(Collected data)
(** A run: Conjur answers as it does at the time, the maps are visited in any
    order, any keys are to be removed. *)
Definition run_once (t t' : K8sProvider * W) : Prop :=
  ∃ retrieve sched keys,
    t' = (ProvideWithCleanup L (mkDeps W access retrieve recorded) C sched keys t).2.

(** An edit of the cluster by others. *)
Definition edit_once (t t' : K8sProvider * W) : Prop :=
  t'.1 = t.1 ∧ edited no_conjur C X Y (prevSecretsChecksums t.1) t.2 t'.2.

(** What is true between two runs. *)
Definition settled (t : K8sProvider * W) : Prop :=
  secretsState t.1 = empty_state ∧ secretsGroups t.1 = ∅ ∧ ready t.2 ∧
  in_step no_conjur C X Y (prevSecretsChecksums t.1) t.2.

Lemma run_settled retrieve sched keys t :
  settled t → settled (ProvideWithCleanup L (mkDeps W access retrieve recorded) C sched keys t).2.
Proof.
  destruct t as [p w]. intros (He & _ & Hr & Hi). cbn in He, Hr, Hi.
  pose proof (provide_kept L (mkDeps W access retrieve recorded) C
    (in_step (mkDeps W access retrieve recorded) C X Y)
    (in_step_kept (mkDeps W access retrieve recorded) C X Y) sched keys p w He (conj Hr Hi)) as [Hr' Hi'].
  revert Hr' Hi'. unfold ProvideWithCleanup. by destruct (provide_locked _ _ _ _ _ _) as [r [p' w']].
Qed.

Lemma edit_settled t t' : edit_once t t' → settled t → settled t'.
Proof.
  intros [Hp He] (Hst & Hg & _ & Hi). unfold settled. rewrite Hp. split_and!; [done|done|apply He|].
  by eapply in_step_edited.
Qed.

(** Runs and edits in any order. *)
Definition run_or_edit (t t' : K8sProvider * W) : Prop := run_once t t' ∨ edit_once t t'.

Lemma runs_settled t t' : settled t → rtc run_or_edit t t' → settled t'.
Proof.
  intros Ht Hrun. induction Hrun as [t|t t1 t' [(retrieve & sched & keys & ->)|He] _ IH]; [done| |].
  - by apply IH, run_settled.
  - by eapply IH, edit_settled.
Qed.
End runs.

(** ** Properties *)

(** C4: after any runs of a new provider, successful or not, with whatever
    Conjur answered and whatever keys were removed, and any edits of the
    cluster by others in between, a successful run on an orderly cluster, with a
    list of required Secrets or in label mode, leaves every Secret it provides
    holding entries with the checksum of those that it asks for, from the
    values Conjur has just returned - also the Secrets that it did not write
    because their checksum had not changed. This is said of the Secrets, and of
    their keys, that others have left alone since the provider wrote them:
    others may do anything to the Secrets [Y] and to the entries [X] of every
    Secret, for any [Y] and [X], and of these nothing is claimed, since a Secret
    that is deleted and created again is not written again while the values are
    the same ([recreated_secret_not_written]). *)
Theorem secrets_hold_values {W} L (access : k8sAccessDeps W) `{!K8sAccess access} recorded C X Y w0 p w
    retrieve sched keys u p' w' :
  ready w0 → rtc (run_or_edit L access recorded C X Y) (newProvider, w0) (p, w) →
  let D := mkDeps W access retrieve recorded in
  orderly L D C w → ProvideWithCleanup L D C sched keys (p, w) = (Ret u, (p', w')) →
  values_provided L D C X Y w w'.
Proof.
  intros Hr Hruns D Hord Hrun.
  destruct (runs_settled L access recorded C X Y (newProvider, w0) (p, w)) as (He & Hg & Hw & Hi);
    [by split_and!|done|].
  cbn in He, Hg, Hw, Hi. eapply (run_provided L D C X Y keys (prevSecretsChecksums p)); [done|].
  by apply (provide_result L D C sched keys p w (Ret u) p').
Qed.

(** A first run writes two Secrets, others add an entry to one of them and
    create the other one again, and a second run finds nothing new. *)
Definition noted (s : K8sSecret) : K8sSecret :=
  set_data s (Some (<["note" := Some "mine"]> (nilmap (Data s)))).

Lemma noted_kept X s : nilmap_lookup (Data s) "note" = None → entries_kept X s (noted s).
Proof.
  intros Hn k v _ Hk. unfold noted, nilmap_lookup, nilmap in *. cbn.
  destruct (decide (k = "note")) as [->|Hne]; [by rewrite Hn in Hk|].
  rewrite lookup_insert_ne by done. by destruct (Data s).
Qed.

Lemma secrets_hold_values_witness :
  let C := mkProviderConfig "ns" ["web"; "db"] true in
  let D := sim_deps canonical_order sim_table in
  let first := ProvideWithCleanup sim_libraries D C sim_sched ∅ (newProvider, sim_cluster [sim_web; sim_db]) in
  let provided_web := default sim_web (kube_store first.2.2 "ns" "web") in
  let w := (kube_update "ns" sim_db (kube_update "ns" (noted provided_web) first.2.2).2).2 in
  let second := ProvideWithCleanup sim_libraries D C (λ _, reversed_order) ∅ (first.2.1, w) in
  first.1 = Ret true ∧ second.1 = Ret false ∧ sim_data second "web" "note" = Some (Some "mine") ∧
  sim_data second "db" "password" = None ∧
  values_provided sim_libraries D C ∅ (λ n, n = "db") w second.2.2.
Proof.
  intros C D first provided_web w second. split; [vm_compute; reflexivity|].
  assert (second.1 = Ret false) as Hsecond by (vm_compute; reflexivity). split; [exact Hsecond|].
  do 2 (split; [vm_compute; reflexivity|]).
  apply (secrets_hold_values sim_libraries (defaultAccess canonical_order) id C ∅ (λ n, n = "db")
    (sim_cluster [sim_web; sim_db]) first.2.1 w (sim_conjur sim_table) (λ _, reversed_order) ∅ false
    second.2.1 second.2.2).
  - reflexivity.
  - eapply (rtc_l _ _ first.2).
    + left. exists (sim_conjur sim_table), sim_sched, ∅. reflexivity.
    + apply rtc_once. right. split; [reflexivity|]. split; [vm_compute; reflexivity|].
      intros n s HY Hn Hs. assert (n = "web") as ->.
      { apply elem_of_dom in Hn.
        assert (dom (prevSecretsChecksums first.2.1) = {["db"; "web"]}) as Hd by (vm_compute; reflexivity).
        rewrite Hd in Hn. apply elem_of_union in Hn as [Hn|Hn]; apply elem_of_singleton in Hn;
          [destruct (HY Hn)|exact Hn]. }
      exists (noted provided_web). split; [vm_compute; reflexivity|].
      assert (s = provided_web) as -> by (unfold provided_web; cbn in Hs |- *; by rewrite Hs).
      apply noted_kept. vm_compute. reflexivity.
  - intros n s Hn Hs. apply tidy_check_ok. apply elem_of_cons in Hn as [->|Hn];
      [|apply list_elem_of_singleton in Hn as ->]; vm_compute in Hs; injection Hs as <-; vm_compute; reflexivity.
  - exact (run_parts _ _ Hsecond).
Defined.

* * *

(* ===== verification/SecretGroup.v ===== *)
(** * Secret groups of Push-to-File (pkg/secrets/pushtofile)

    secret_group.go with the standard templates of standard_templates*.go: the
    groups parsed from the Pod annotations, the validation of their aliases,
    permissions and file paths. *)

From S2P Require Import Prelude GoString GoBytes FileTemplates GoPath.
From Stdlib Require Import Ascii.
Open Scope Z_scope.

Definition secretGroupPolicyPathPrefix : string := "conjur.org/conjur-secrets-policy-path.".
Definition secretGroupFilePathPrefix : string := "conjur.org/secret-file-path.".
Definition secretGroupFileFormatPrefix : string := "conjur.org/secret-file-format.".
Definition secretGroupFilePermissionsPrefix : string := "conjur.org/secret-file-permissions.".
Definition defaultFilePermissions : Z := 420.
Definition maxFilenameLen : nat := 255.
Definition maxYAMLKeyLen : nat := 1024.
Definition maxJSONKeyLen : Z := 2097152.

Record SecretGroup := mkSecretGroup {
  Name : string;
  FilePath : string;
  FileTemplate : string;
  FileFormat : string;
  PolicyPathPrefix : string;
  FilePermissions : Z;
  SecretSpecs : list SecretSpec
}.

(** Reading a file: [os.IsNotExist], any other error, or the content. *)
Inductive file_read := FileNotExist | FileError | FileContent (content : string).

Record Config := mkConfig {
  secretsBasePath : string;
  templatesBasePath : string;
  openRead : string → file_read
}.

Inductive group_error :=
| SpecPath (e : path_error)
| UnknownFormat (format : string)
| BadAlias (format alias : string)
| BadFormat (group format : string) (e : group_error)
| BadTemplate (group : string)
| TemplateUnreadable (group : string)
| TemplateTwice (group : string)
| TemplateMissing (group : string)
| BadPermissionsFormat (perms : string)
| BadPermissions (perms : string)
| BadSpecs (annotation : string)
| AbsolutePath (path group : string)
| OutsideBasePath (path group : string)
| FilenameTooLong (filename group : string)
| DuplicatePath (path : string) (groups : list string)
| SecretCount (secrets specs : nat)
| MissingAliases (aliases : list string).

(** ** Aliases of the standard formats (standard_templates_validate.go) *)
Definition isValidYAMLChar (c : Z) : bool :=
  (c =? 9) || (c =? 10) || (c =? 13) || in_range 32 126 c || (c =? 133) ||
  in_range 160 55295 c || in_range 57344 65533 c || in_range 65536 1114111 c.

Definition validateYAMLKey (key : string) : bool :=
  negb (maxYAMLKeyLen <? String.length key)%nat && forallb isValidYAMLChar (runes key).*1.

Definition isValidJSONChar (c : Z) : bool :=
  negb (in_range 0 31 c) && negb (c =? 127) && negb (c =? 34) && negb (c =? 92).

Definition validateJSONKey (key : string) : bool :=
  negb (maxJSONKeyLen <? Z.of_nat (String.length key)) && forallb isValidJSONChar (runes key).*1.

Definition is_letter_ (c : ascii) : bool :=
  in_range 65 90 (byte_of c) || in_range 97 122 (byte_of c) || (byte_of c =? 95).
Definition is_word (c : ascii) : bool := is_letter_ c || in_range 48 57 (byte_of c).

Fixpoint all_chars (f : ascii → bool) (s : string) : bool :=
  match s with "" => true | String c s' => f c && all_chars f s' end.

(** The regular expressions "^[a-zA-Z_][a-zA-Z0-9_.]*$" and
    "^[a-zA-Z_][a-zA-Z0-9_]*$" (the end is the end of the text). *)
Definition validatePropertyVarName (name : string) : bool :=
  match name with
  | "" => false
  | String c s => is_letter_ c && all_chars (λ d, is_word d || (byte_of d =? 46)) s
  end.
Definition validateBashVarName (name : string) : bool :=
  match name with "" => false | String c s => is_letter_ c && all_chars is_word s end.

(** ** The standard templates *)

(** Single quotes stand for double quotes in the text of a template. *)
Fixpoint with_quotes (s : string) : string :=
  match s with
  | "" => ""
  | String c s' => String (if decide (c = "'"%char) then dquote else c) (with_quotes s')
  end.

Problem to solve:
Go through the records. Copy each line where "ready" appears.

Exercise answer:
  secretsState t.1 = empty_state ∧ secretsGroups t.1 = ∅ ∧ ready t.2 ∧
  ready w0 → rtc (run_or_edit L access recorded C X Y) (newProvider, w0) (p, w) →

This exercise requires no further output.